Personal information
- Born: August 15, 1947 (age 78)
- Listed height: 6 ft 4 in (1.93 m)
- Listed weight: 185 lb (84 kg)

Career information
- High school: De La Salle (New Orleans, Louisiana)
- College: Tulane (1966–1969)
- NBA draft: 1969: 6th round, 72nd overall pick
- Drafted by: Milwaukee Bucks
- Position: Guard
- Number: 12

Career history
- 1969–1970: Milwaukee Bucks
- Stats at NBA.com
- Stats at Basketball Reference

= John Arthurs =

American basketball player (born 1947)

John Charles Arthurs (born August 15, 1947) is an American former professional basketball player.

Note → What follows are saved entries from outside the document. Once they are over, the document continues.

(** The three ways the loop ends, after [k] transient failures. *)

Lemma couch_query_exhausted (w : world) (nk : W) :
  refused transport (Z.to_nat (max_retries self)) (net w) r = Some nk ->
  exists w' : world,
    couch_query transport self endpoint method args w =
      (Raise (ConnectionError
                ("Gave up connecting to CouchDB after "
                 ++ PyStr.str (Z.of_nat (Z.to_nat (max_retries self)))
                 ++ " tries")%string), w')
    /\ heap w' = heap w /\ net w' = nk
    /\ wire w' = wire w ++ replicate (Z.to_nat (max_retries self)) r.
Proof.
  intros Hk. unfold couch_query.
  destruct (Z.le_gt_cases 0 (max_retries self)) as [Hpos|Hneg].
  - destruct (couch_query_loop_refused _ 0%nat 0 w nk Hk) as (w' & Heq & Hh & Hn & Hw);
      [lia|].
    exists w'. rewrite Nat.add_0_r in Heq. rewrite Heq.
    cbn [couch_query_loop]. rewrite guard_false by lia. auto.
  - replace (Z.to_nat (max_retries self)) with 0%nat in * by lia.
    simpl in Hk. injection Hk as <-.
    exists w. cbn [couch_query_loop]. rewrite guard_false by lia.
    rewrite app_nil_r. auto.
Qed.
(** Read back as text, content that ends in a character other than a line
    boundary still ends in it, and a newline added after it stays one. *)
Lemma universal_newlines_final_newline (n : nat) (s : string) (c : ascii) :
  String.length s ≤ n →
  Py.is_linebreak c = false →
  ∃ t,
    Py.universal_newlines (s +:+ String c "") = t +:+ String c ""
    ∧ Py.universal_newlines ((s +:+ String c "") +:+ String "010"%char "")
      = (t +:+ String c "") +:+ String "010"%char "".
Proof.
  intros Hlen Hc. revert s Hlen.
  assert (Ascii.eqb c "010"%char = false) as Hlf.
  { destruct (Ascii.eqb_spec c "010"%char) as [->|]; done. }
  assert (Ascii.eqb c "013"%char = false) as Hcr.
  { destruct (Ascii.eqb_spec c "013"%char) as [->|]; done. }
  assert (∃ t,
            Py.universal_newlines (String c "") = t +:+ String c ""
            ∧ Py.universal_newlines (String c (String "010"%char ""))
              = (t +:+ String c "") +:+ String "010"%char "") as Hbase.
  { exists "". rewrite !universal_newlines_cons, Hcr. by split. }
  induction n as [|n IH]; intros s Hlen.
  { destruct s; [exact Hbase|simpl in Hlen; lia]. }
  destruct s as [|d s']; [exact Hbase|].
  change (S (String.length s') ≤ S n) in Hlen.
  change (∃ t,
            Py.universal_newlines (String d (s' +:+ String c ""))
            = t +:+ String c ""
            ∧ Py.universal_newlines
                (String d ((s' +:+ String c "") +:+ String "010"%char ""))
              = (t +:+ String c "") +:+ String "010"%char "").
  rewrite !(universal_newlines_cons d).
  destruct (Ascii.eqb d "013"%char).
  - assert (∃ t,
              match s' +:+ String c "" with
              | String c' rest' =>
                  if Ascii.eqb c' "010"%char then Py.universal_newlines rest'
                  else Py.universal_newlines (s' +:+ String c "")
              | EmptyString => Py.universal_newlines (s' +:+ String c "")
              end = t +:+ String c ""
              ∧ match (s' +:+ String c "") +:+ String "010"%char "" with
                | String c' rest' =>
                    if Ascii.eqb c' "010"%char
                    then Py.universal_newlines rest'
                    else Py.universal_newlines
                           ((s' +:+ String c "") +:+ String "010"%char "")
                | EmptyString =>
                    Py.universal_newlines
                      ((s' +:+ String c "") +:+ String "010"%char "")
                end = (t +:+ String c "") +:+ String "010"%char "")
      as (t & Ht & Ht').
    { destruct s' as [|d' s''].
      - change (∃ t,
                  (if Ascii.eqb c "010"%char then Py.universal_newlines ""
                   else Py.universal_newlines (String c ""))
                  = t +:+ String c ""
                  ∧ (if Ascii.eqb c "010"%char
                     then Py.universal_newlines (String "010"%char "")
                     else Py.universal_newlines
                            (String c (String "010"%char "")))
                    = (t +:+ String c "") +:+ String "010"%char "").
        rewrite Hlf. exact Hbase.
      - change (S (S (String.length s'')) ≤ S n) in Hlen.
        change (∃ t,
                  (if Ascii.eqb d' "010"%char
                   then Py.universal_newlines (s'' +:+ String c "")
                   else Py.universal_newlines (String d' s'' +:+ String c ""))
                  = t +:+ String c ""
                  ∧ (if Ascii.eqb d' "010"%char
                     then Py.universal_newlines
                            ((s'' +:+ String c "") +:+ String "010"%char "")
                     else Py.universal_newlines
                            ((String d' s'' +:+ String c "")
                             +:+ String "010"%char ""))
                    = (t +:+ String c "") +:+ String "010"%char "").
        destruct (Ascii.eqb d' "010"%char).
        + apply IH. lia.
        + apply IH. simpl. lia. }
    exists (String "010"%char t). split.
    + change (String "010"%char t +:+ String c "")
        with (String "010"%char (t +:+ String c "")).
      by rewrite <- Ht.
    + change ((String "010"%char t +:+ String c "") +:+ String "010"%char "")
        with (String "010"%char
                ((t +:+ String c "") +:+ String "010"%char "")).
      by rewrite <- Ht'.
  - destruct (IH s') as (t & Ht & Ht'); [lia|].
    exists (String d t). split.
    + change (String d t +:+ String c "")
        with (String d (t +:+ String c "")).
      by rewrite <- Ht.
    + change ((String d t +:+ String c "") +:+ String "010"%char "")
        with (String d ((t +:+ String c "") +:+ String "010"%char "")).
      by rewrite <- Ht'.
Qed.

(** A final newline is not part of the comparison: for contents that end
    in a character other than a line boundary, the call that only shows the
    diff does the same with and without a newline added at the end. *)
Theorem final_newline_not_shown (out_path : common.path_arg) (s : string)
    (c : ascii) (show_diff_side_by_side answer_yes : bool)
    (out_file : common.out_stream) (w : world) :
  Py.is_linebreak c = false →
  common.overwrite_helper out_path
    ((s +:+ String c "") +:+ String "010"%char "")
    false true show_diff_side_by_side answer_yes out_file w
  = common.overwrite_helper out_path (s +:+ String c "")
      false true show_diff_side_by_side answer_yes out_file w.
Proof.
  intros Hc.
  destruct (show_diff_phase_pair out_path
              ((s +:+ String c "") +:+ String "010"%char "")
              (s +:+ String c "") false show_diff_side_by_side answer_yes
              out_file w w)
    as (evs & _ & -> & ->); [done|done| |by rewrite !write_phase_off].
  rewrite (staged_text (s +:+ String c "")),
    (staged_text ((s +:+ String c "") +:+ String "010"%char "")).
  destruct (universal_newlines_final_newline (String.length s) s c)
    as (t & Ht & Ht'); [done|done|].
  rewrite Ht, Ht'.
  by apply splitlines_final_newline.
Qed.

End writer_more.

(** * [find_base_path] *)

Section find_base_path.
Variable exists_ : paths.Path → bool.

Lemma iter_parent_shift (j : nat) (p : paths.Path) :
  Nat.iter j paths.parent (paths.parent p)
  = paths.parent (Nat.iter j paths.parent p).
Proof. induction j as [|j IH]; [done|]. simpl. by rewrite IH. Qed.

(** When the marker [.snappy_pipeline] is under the path or one of its
    ancestors, [find_base_path] returns the [str] of the nearest such
    directory, after as many iterations as it lies above the path. *)
Theorem find_base_path_nearest (base_path : paths.Path) (k fuel : nat) :
  (∀ j, j < k →
        exists_ (paths.joinpath (Nat.iter j paths.parent base_path)
                   ".snappy_pipeline") = false) →
  exists_ (paths.joinpath (Nat.iter k paths.parent base_path)
             ".snappy_pipeline") = true →
  k < fuel →
  paths.find_base_path_loop exists_ fuel base_path
  = Some (paths.VStr (paths.str (Nat.iter k paths.parent base_path))).
Proof.
  revert base_path fuel. induction k as [|k IH]; intros p fuel Hbelow Hk Hf.
  - destruct fuel as [|fuel]; [lia|]. simpl in *. by rewrite Hk.
  - destruct fuel as [|fuel]; [lia|].
    pose proof (Hbelow 0 ltac:(lia)) as H0. simpl in H0.
    simpl paths.find_base_path_loop. rewrite H0.
    rewrite (IH (paths.parent p) fuel).
    + simpl. by rewrite iter_parent_shift.
    + intros j Hj. rewrite iter_parent_shift. apply (Hbelow (S j)). lia.
    + rewrite iter_parent_shift. exact Hk.
    + lia.
Qed.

Arthurs played college basketball for the Tulane University, where he was an All-American in 1969. He scored 1,501 points in three seasons, graduating as Tulane's all-time leading scorer. He also served as a first baseman for Tulane's baseball team. After college, Arthurs was selected by the Milwaukee Bucks in the 6th round (73rd pick overall) of the 1969 NBA draft. He appeared in 11 games for the Bucks during the 1969-70 NBA season and tallied 35 points.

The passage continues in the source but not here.